(Saved entries)
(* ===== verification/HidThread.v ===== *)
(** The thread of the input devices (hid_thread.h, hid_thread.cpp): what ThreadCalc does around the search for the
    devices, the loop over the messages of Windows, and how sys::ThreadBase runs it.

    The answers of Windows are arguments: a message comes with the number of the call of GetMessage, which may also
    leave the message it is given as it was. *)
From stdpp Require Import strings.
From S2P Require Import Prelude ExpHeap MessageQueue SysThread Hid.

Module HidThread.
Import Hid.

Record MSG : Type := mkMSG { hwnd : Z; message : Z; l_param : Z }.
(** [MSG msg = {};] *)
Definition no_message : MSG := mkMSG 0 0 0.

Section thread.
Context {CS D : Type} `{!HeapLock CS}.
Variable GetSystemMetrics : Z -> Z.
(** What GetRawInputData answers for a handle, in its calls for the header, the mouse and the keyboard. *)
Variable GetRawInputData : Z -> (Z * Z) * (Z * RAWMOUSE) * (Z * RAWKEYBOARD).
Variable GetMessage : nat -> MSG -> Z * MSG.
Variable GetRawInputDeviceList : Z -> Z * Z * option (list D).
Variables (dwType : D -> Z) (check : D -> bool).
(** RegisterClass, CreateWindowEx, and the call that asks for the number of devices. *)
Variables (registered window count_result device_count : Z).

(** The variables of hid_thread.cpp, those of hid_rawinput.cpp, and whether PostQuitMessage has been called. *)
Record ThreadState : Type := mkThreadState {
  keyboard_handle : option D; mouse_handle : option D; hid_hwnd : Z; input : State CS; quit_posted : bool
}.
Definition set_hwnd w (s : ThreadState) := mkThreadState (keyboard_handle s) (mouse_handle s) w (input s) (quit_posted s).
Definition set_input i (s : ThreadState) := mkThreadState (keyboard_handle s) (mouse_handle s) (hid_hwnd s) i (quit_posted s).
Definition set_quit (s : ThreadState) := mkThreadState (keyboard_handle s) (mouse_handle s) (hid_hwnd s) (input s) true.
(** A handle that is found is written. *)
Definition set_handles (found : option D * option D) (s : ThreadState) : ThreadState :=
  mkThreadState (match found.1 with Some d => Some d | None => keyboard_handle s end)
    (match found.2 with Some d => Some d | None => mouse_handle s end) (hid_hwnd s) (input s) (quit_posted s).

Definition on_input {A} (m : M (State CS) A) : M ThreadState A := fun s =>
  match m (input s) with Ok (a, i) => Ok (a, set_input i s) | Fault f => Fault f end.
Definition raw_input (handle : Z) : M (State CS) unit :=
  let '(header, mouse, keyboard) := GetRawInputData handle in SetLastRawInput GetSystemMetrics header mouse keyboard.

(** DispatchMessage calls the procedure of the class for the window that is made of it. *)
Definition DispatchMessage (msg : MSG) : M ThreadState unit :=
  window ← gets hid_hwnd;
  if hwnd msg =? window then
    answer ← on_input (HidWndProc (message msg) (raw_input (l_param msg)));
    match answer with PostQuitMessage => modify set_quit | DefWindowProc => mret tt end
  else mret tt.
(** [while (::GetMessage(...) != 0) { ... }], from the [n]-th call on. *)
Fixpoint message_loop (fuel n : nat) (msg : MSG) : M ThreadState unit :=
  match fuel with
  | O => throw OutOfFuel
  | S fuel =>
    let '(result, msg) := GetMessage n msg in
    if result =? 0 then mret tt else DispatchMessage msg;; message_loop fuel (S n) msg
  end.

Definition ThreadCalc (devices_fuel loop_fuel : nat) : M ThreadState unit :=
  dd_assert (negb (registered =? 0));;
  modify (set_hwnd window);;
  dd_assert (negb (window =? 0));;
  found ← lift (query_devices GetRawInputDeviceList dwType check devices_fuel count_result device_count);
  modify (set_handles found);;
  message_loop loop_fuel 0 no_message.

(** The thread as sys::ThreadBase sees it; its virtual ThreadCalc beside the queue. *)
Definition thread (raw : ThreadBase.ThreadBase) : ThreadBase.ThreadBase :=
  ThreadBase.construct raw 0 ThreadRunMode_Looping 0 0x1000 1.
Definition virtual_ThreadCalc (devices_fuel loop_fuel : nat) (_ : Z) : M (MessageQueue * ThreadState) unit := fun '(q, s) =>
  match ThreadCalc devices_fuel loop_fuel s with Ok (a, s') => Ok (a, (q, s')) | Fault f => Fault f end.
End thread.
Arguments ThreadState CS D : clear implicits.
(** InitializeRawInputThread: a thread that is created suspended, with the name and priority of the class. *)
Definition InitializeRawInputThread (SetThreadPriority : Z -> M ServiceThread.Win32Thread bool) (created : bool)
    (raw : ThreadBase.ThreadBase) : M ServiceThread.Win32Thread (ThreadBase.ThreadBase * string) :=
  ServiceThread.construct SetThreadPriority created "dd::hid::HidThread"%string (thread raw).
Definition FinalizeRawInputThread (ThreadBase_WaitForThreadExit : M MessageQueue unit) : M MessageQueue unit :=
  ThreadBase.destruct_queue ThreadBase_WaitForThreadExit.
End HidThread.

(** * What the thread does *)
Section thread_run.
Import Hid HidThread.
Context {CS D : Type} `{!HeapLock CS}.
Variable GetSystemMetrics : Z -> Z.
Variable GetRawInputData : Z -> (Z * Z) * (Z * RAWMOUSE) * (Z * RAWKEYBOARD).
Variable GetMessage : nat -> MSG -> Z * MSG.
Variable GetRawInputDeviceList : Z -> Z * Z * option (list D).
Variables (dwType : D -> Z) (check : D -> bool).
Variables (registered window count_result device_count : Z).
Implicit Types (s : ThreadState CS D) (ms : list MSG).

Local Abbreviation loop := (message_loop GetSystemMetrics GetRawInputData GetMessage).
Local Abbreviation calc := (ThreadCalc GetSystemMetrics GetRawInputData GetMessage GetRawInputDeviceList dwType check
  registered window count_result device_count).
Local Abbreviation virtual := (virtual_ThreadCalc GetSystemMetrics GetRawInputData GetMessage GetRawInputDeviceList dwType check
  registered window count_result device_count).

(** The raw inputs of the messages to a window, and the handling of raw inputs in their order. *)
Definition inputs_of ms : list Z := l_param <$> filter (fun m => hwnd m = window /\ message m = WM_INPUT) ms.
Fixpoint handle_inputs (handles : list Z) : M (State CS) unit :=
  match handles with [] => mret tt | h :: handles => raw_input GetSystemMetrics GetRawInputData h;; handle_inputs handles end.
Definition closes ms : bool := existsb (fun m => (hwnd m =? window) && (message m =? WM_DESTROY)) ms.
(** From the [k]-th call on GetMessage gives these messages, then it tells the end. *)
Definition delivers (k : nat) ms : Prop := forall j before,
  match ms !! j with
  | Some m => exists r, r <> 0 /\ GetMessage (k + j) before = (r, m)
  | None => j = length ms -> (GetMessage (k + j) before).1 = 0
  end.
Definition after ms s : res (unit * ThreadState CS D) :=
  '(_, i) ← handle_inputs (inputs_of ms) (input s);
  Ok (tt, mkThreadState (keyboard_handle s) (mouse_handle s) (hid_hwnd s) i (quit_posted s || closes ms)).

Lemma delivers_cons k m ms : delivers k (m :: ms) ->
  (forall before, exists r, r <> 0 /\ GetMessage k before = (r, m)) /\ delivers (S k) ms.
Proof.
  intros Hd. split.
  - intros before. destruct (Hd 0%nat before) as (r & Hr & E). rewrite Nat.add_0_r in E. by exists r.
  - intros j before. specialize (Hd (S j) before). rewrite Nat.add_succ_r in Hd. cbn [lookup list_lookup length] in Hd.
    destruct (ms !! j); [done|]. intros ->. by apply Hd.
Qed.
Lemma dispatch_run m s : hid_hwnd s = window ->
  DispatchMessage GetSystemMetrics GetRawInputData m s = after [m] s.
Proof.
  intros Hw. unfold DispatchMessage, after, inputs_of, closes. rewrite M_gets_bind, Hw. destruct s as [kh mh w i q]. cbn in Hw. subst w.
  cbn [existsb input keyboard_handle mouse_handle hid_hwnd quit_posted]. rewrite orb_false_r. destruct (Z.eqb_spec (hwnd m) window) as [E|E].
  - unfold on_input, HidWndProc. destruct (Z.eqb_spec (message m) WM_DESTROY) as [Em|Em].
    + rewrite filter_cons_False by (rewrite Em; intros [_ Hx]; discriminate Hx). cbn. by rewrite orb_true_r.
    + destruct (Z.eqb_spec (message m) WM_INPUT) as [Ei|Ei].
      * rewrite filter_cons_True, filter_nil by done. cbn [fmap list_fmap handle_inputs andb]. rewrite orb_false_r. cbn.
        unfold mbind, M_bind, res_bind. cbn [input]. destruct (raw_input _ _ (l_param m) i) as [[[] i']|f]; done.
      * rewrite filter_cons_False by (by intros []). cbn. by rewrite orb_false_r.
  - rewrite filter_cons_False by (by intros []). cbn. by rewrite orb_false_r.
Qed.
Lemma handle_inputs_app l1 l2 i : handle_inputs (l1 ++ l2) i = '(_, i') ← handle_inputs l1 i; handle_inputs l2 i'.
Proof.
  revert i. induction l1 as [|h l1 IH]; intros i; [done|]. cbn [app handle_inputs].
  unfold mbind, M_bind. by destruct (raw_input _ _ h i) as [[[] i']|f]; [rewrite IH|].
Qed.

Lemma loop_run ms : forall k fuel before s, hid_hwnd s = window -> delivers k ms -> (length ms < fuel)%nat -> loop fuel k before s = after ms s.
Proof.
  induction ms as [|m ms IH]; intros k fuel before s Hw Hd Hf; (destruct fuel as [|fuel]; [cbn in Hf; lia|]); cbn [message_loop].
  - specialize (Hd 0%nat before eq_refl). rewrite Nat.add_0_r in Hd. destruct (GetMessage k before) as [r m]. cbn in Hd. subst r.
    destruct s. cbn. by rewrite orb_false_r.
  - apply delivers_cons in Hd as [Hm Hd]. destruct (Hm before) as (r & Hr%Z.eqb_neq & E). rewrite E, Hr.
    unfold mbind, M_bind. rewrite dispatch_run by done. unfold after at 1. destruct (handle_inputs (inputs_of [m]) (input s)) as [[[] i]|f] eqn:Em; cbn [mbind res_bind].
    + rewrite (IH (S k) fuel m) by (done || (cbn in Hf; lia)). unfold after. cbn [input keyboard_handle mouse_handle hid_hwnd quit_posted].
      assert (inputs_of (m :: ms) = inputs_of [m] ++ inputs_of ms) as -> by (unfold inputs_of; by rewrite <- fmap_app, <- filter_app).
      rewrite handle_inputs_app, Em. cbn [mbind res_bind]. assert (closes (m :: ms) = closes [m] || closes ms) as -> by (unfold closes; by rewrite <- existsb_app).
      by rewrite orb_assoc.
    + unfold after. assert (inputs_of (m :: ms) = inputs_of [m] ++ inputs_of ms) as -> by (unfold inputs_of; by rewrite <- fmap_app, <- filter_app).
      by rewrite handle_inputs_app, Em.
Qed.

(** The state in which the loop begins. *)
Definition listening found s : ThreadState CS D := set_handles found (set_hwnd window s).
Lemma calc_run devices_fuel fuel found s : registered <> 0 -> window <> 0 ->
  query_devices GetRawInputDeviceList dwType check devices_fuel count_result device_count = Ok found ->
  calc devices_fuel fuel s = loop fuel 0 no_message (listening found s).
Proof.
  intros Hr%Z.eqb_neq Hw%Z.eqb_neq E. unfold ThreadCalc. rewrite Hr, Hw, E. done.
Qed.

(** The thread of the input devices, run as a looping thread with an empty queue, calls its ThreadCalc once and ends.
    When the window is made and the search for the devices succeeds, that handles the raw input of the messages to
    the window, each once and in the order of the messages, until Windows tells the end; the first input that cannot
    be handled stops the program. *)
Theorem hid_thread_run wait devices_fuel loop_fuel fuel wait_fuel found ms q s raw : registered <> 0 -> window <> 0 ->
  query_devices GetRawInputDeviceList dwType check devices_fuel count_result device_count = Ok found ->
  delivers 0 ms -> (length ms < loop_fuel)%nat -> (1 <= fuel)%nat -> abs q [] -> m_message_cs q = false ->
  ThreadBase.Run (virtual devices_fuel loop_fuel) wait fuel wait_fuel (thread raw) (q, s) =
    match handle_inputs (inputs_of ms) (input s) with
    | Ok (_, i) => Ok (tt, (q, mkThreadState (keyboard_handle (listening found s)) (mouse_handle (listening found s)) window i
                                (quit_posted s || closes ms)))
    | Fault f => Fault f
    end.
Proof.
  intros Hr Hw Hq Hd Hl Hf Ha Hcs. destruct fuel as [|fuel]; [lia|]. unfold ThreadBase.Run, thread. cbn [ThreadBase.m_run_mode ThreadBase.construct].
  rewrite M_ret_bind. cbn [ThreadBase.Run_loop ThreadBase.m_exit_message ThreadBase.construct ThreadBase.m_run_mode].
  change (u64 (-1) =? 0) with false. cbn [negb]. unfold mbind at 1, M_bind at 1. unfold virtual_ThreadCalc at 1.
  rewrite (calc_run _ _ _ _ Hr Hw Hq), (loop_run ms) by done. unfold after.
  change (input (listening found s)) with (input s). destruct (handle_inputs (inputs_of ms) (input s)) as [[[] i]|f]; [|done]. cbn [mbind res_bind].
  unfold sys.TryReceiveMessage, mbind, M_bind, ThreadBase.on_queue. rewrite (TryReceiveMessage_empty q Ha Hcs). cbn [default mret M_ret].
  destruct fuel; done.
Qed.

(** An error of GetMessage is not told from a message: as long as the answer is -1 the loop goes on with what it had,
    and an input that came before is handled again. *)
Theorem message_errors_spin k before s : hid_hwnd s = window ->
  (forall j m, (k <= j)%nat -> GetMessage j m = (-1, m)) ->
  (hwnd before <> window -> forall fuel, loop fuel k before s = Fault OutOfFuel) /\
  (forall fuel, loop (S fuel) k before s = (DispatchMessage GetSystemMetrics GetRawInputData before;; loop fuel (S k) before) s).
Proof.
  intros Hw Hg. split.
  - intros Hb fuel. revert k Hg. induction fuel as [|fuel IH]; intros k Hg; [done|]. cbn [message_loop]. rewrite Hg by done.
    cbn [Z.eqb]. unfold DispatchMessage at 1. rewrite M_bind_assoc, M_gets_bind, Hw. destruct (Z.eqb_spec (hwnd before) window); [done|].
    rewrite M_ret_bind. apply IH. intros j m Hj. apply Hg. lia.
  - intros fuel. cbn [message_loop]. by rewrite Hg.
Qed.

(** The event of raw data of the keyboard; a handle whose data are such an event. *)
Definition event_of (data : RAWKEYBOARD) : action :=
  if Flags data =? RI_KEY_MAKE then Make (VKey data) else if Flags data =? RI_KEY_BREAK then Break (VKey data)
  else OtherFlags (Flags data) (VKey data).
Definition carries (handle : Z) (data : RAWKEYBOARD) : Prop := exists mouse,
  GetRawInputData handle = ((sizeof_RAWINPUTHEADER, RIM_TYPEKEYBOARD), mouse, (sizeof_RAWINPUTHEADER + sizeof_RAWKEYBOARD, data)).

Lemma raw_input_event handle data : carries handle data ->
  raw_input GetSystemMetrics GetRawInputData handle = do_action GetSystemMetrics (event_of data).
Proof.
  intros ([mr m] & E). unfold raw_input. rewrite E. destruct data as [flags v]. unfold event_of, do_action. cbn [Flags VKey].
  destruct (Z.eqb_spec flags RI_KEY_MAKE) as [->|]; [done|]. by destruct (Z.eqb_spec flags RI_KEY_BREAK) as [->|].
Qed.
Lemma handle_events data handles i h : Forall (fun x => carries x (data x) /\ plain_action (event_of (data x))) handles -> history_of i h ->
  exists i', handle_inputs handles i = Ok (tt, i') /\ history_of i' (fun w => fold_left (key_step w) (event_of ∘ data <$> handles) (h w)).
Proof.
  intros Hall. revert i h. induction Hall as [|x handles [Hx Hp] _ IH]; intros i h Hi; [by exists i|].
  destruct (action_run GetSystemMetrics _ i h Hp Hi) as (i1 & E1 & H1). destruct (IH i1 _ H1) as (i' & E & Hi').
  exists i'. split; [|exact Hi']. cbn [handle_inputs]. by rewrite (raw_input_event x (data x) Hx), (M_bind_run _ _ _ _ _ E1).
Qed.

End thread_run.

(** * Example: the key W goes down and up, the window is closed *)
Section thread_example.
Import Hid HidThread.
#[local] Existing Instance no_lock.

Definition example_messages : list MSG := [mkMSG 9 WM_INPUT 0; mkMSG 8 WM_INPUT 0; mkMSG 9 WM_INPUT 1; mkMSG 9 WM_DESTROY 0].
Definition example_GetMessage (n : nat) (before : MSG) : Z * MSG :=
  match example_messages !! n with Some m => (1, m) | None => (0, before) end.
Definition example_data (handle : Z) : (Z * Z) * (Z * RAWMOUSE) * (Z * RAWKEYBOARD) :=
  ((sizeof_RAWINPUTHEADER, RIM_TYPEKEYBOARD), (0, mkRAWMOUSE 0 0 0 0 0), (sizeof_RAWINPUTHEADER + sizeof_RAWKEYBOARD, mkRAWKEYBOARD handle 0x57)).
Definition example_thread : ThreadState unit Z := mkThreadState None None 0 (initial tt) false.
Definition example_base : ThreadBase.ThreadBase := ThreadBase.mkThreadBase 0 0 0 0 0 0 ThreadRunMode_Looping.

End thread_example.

* Exercise details
Retype exactly the lines above, from the one with "Definition ThreadCalc (devices_fuel" through the one with "Definition InitializeRawInputThread (SetThreadPriority", inclusive.

* Answer to this exercise
Definition ThreadCalc (devices_fuel loop_fuel : nat) : M ThreadState unit :=
  dd_assert (negb (registered =? 0));;
  modify (set_hwnd window);;
  dd_assert (negb (window =? 0));;
  found ← lift (query_devices GetRawInputDeviceList dwType check devices_fuel count_result device_count);
  modify (set_handles found);;
  message_loop loop_fuel 0 no_message.

(** The thread as sys::ThreadBase sees it; its virtual ThreadCalc beside the queue. *)
Definition thread (raw : ThreadBase.ThreadBase) : ThreadBase.ThreadBase :=
  ThreadBase.construct raw 0 ThreadRunMode_Looping 0 0x1000 1.
Definition virtual_ThreadCalc (devices_fuel loop_fuel : nat) (_ : Z) : M (MessageQueue * ThreadState) unit := fun '(q, s) =>
  match ThreadCalc devices_fuel loop_fuel s with Ok (a, s') => Ok (a, (q, s')) | Fault f => Fault f end.
End thread.
Arguments ThreadState CS D : clear implicits.
(** InitializeRawInputThread: a thread that is created suspended, with the name and priority of the class. *)
Definition InitializeRawInputThread (SetThreadPriority : Z -> M ServiceThread.Win32Thread bool) (created : bool)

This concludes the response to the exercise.